_Task instructions_:
Take the line with "else VStr value" and every line after it in the data. Transcribe them exactly, through the last.

_Source material_:
(** * A shallow embedding of [vexfile.py], the VEX file parser

    The development follows the Python module top-down: the string
    primitives the module relies on ([str.strip], [str.split], [str.join],
    [in], [str.count], [str.index], slicing), the [Entry] class with its
    line grammar, the ordered containers [Definition]/[Scan], [Section] and
    [Vex], the serializers ([__str__]) and the line-driven parser
    ([Vex.from_file]).  Exceptions are values of [PyError]; a method that
    may raise returns a [result]. *)

From Stdlib Require Import List Ascii String Bool Arith Lia DecimalString
  DecimalNat.
Import ListNotations.

Set Implicit Arguments.

(** ** Python strings

    A [str] is the list of its characters.  Text files are read in text
    mode, so the characters handled here are the decoded ones; the
    embedding works over the one-byte code points. *)

Definition pystr := list ascii.

Definition str (s : string) : list ascii := list_ascii_of_string s.
Coercion str : string >-> list.

Open Scope string_scope.
Open Scope list_scope.
Open Scope nat_scope.

Definition NL : ascii := "010"%char.
Definition DQ : ascii := "034"%char.

(** [str.isspace] on one character: TAB, LF, VT, FF, CR, FS, GS, RS, US,
    SPACE, NEL and NBSP. *)
Definition isspace (c : ascii) : bool :=
  let n := nat_of_ascii c in
  (((9 <=? n) && (n <=? 13)) || ((28 <=? n) && (n <=? 32))
   || (n =? 133) || (n =? 160))%nat.

Fixpoint lstrip (s : pystr) : pystr :=
  match s with
  | [] => []
  | c :: s' => if isspace c then lstrip s' else s
  end.

Fixpoint rstrip (s : pystr) : pystr :=
  match s with
  | [] => []
  | c :: s' =>
      match rstrip s' with
      | [] => if isspace c then [] else [c]
      | r => c :: r
      end
  end.

(** [s.strip()] *)
Definition strip (s : pystr) : pystr := rstrip (lstrip s).

(** [s.split(c)] for a one-character separator: never the empty list. *)
Fixpoint split (c : ascii) (s : pystr) : list pystr :=
  match s with
  | [] => [[]]
  | x :: s' =>
      if Ascii.eqb x c then [] :: split c s'
      else match split c s' with
           | [] => [[x]]
           | h :: t => (x :: h) :: t
           end
  end.

(** [sep.join(l)] *)
Fixpoint join (sep : pystr) (l : list pystr) : pystr :=
  match l with
  | [] => []
  | [x] => x
  | x :: l' => x ++ sep ++ join sep l'
  end.

(** [s.count(c)] for a one-character argument. *)
Fixpoint count (c : ascii) (s : pystr) : nat :=
  match s with
  | [] => 0
  | x :: s' => (if Ascii.eqb x c then 1 else 0) + count c s'
  end.

Fixpoint startswith (p s : pystr) : bool :=
  match p, s with
  | [], _ => true
  | _ :: _, [] => false
  | a :: p', b :: s' => Ascii.eqb a b && startswith p' s'
  end.

(** [p in s]: [p] occurs as a substring of [s]. *)
Fixpoint contains (p s : pystr) : bool :=
  startswith p s ||
  match s with
  | [] => false
  | _ :: s' => contains p s'
  end.

(** [s.index(c)], [None] standing for the [ValueError] of a missing
    character. *)
Fixpoint index (c : ascii) (s : pystr) : option nat :=
  match s with
  | [] => None
  | x :: s' => if Ascii.eqb x c then Some 0
               else option_map S (index c s')
  end.

(** [s[a:b]] for non-negative bounds. *)
Definition slice (a b : nat) (s : pystr) : pystr := firstn (b - a) (skipn a s).

Definition pystr_eqb (a b : pystr) : bool :=
  if list_eq_dec ascii_dec a b then true else false.

(** [str(n)] for a non-negative [int]. *)
Definition str_of_nat (n : nat) : pystr :=
  str (NilZero.string_of_uint (Nat.to_uint n)).

(** [vexfile.readlines()] on the text the file object gives, its line
    breaks already [\n]: the physical lines, each keeping its line break. *)
Fixpoint readlines (s : pystr) : list pystr :=
  match s with
  | [] => []
  | c :: s' =>
      if Ascii.eqb c NL then [c] :: readlines s'
      else match readlines s' with
           | [] => [[c]]
           | l :: ls => (c :: l) :: ls
           end
  end.

(** ** Exceptions *)

Inductive PyError : Type :=
| IndexError
| AssertionError
| AttributeError
| UnboundLocalError
| KeyError (msg : pystr)
| ValueError (msg : pystr)
| FileExistsError (msg : pystr).

Inductive result (A : Type) : Type :=
| Ok (a : A)
| Raise (e : PyError).

Arguments Ok {A} a.
Arguments Raise {A} e.

Definition bind {A B : Type} (r : result A) (f : A -> result B) : result B :=
  match r with
  | Ok a => f a
  | Raise e => Raise e
  end.

Notation "x <- r ;; k" := (bind r (fun x => k))
  (at level 61, r at next level, right associativity).

(** ** [class EntryType(Enum)] *)

Inductive EntryType : Type := comment | parameter | variable.

Definition EntryType_eqb (a b : EntryType) : bool :=
  match a, b with
  | comment, comment | parameter, parameter | variable, variable => true
  | _, _ => false
  end.

(** ** [class Entry]

    The value of an entry is a [str] or a [list] of [str]; the key is a
    [str] or [None]. *)

Inductive Value : Type :=
| VStr (s : pystr)
| VList (l : list pystr).

Record Entry : Type := mkEntry {
  e_type : EntryType;
  e_key : option pystr;
  e_value : Value
}.

(** [Entry.__init__]: the [type] setter (its [isinstance] test is settled
    by the type of [type_entry]), then the [key] setter, then [value]. *)
Definition Entry_init (type_entry : EntryType) (key : option pystr)
    (value : Value) : result Entry :=
  match type_entry, key with
  | comment, Some _ => Raise (ValueError "key must be None for comment entries")
  | _, _ => Ok (mkEntry type_entry key value)
  end.

(** [Entry.entry_from_text] *)
Definition entry_from_text (text : pystr) : result Entry :=
  match strip text with
  | [] => Raise IndexError
  | c :: rest =>
      if Ascii.eqb c "*" then Entry_init comment None (VStr rest)
      else if negb (1 <=? count "=" text)%nat then Raise AssertionError
      else
        match split "=" text with
        | [] => Raise AssertionError
        | key :: value =>
            let key := strip key in
            let value := join "=" value in
            let value := strip value in
            match last (map Some value) None with
            | None => Raise IndexError
            | Some l =>
                let value := if Ascii.eqb l ";" then removelast value
                             else value in
                kt <- (if contains "ref " key then
                         if (count "$" key =? 1)%nat then
                           Ok (strip (nth 1 (split "$" key) []), variable)
                         else Raise AssertionError
                       else Ok (key, parameter)) ;;
                let '(key, text_entry) := kt in
                let value := if contains ":" value
                             then VList (split ":" value)
                             else VStr value in
                Entry_init text_entry (Some key) value
            end
        end
  end.

(** [Entry.__str__], with [heading_spaces] defaulting to [None]. *)
Definition render_key (k : option pystr) : pystr :=
  match k with
  | Some s => s
  | None => "None"
  end.

(** [repr] of a [str] and of a [list] of [str], which an f-string applies
    to a value that is not a [str]. *)
Definition hexdigit (n : nat) : ascii :=
  nth n (str "0123456789abcdef") "0"%char.

Definition isprintable (c : ascii) : bool :=
  let n := nat_of_ascii c in
  negb ((n <? 32) || ((127 <=? n) && (n <=? 160)) || (n =? 173))%nat.

Definition repr_char (quote c : ascii) : pystr :=
  if Ascii.eqb c "\"%char then "\\"
  else if Ascii.eqb c quote then ["\"%char; c]
  else if Ascii.eqb c "009"%char then "\t"
  else if Ascii.eqb c NL then "\n"
  else if Ascii.eqb c "013"%char then "\r"
  else if isprintable c then [c]
  else let n := nat_of_ascii c in
       "\x" ++ [hexdigit (n / 16); hexdigit (n mod 16)].

Definition repr_str (s : pystr) : pystr :=
  let quote := if contains "'" s && negb (contains [DQ] s)
               then DQ else "'"%char in
  [quote] ++ flat_map (repr_char quote) s ++ [quote].

Definition repr_list (l : list pystr) : pystr :=
  "[" ++ join ", " (map repr_str l) ++ "]".

(** The value as an f-string shows it. *)
Definition format_value (v : Value) : pystr :=
  match v with
  | VStr s => s
  | VList l => repr_list l
  end.

(** [':'.join(self.value)] for a list, the string itself otherwise. *)
Definition render_value (v : Value) : pystr :=
  match v with
  | VStr s => s
  | VList l => join ":" l
  end.

Definition Entry_str (self : Entry) (heading_spaces : option nat) : pystr :=
  let s := match heading_spaces with
           | None => repeat " "%char 5
           | Some n => repeat " "%char n
           end in
  match e_type self with
  | comment => "*" ++ format_value (e_value self) ++ [NL]
  | variable =>
      s ++ "ref $" ++ render_key (e_key self) ++ " = "
        ++ render_value (e_value self) ++ ";" ++ [NL]
  | parameter =>
      s ++ render_key (e_key self) ++ " = "
        ++ render_value (e_value self) ++ ";" ++ [NL]
  end.

Definition Entry_to_string (self : Entry) (heading_spaces : option nat) : pystr :=
  Entry_str self heading_spaces.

_Solved problem_:
                             else VStr value in
                Entry_init text_entry (Some key) value
            end
        end
  end.

(** [Entry.__str__], with [heading_spaces] defaulting to [None]. *)
Definition render_key (k : option pystr) : pystr :=
  match k with
  | Some s => s
  | None => "None"
  end.

(** [repr] of a [str] and of a [list] of [str], which an f-string applies
    to a value that is not a [str]. *)
Definition hexdigit (n : nat) : ascii :=
  nth n (str "0123456789abcdef") "0"%char.

Definition isprintable (c : ascii) : bool :=
  let n := nat_of_ascii c in
  negb ((n <? 32) || ((127 <=? n) && (n <=? 160)) || (n =? 173))%nat.

Definition repr_char (quote c : ascii) : pystr :=
  if Ascii.eqb c "\"%char then "\\"
  else if Ascii.eqb c quote then ["\"%char; c]
  else if Ascii.eqb c "009"%char then "\t"
  else if Ascii.eqb c NL then "\n"
  else if Ascii.eqb c "013"%char then "\r"
  else if isprintable c then [c]
  else let n := nat_of_ascii c in
       "\x" ++ [hexdigit (n / 16); hexdigit (n mod 16)].

Definition repr_str (s : pystr) : pystr :=
  let quote := if contains "'" s && negb (contains [DQ] s)
               then DQ else "'"%char in
  [quote] ++ flat_map (repr_char quote) s ++ [quote].

Definition repr_list (l : list pystr) : pystr :=
  "[" ++ join ", " (map repr_str l) ++ "]".

(** The value as an f-string shows it. *)
Definition format_value (v : Value) : pystr :=
  match v with
  | VStr s => s
  | VList l => repr_list l
  end.

(** [':'.join(self.value)] for a list, the string itself otherwise. *)
Definition render_value (v : Value) : pystr :=
  match v with
  | VStr s => s
  | VList l => join ":" l
  end.

Definition Entry_str (self : Entry) (heading_spaces : option nat) : pystr :=
  let s := match heading_spaces with
           | None => repeat " "%char 5
           | Some n => repeat " "%char n
           end in
  match e_type self with
  | comment => "*" ++ format_value (e_value self) ++ [NL]
  | variable =>
      s ++ "ref $" ++ render_key (e_key self) ++ " = "
        ++ render_value (e_value self) ++ ";" ++ [NL]
  | parameter =>
      s ++ render_key (e_key self) ++ " = "
        ++ render_value (e_value self) ++ ";" ++ [NL]
  end.

Definition Entry_to_string (self : Entry) (heading_spaces : option nat) : pystr :=
  Entry_str self heading_spaces.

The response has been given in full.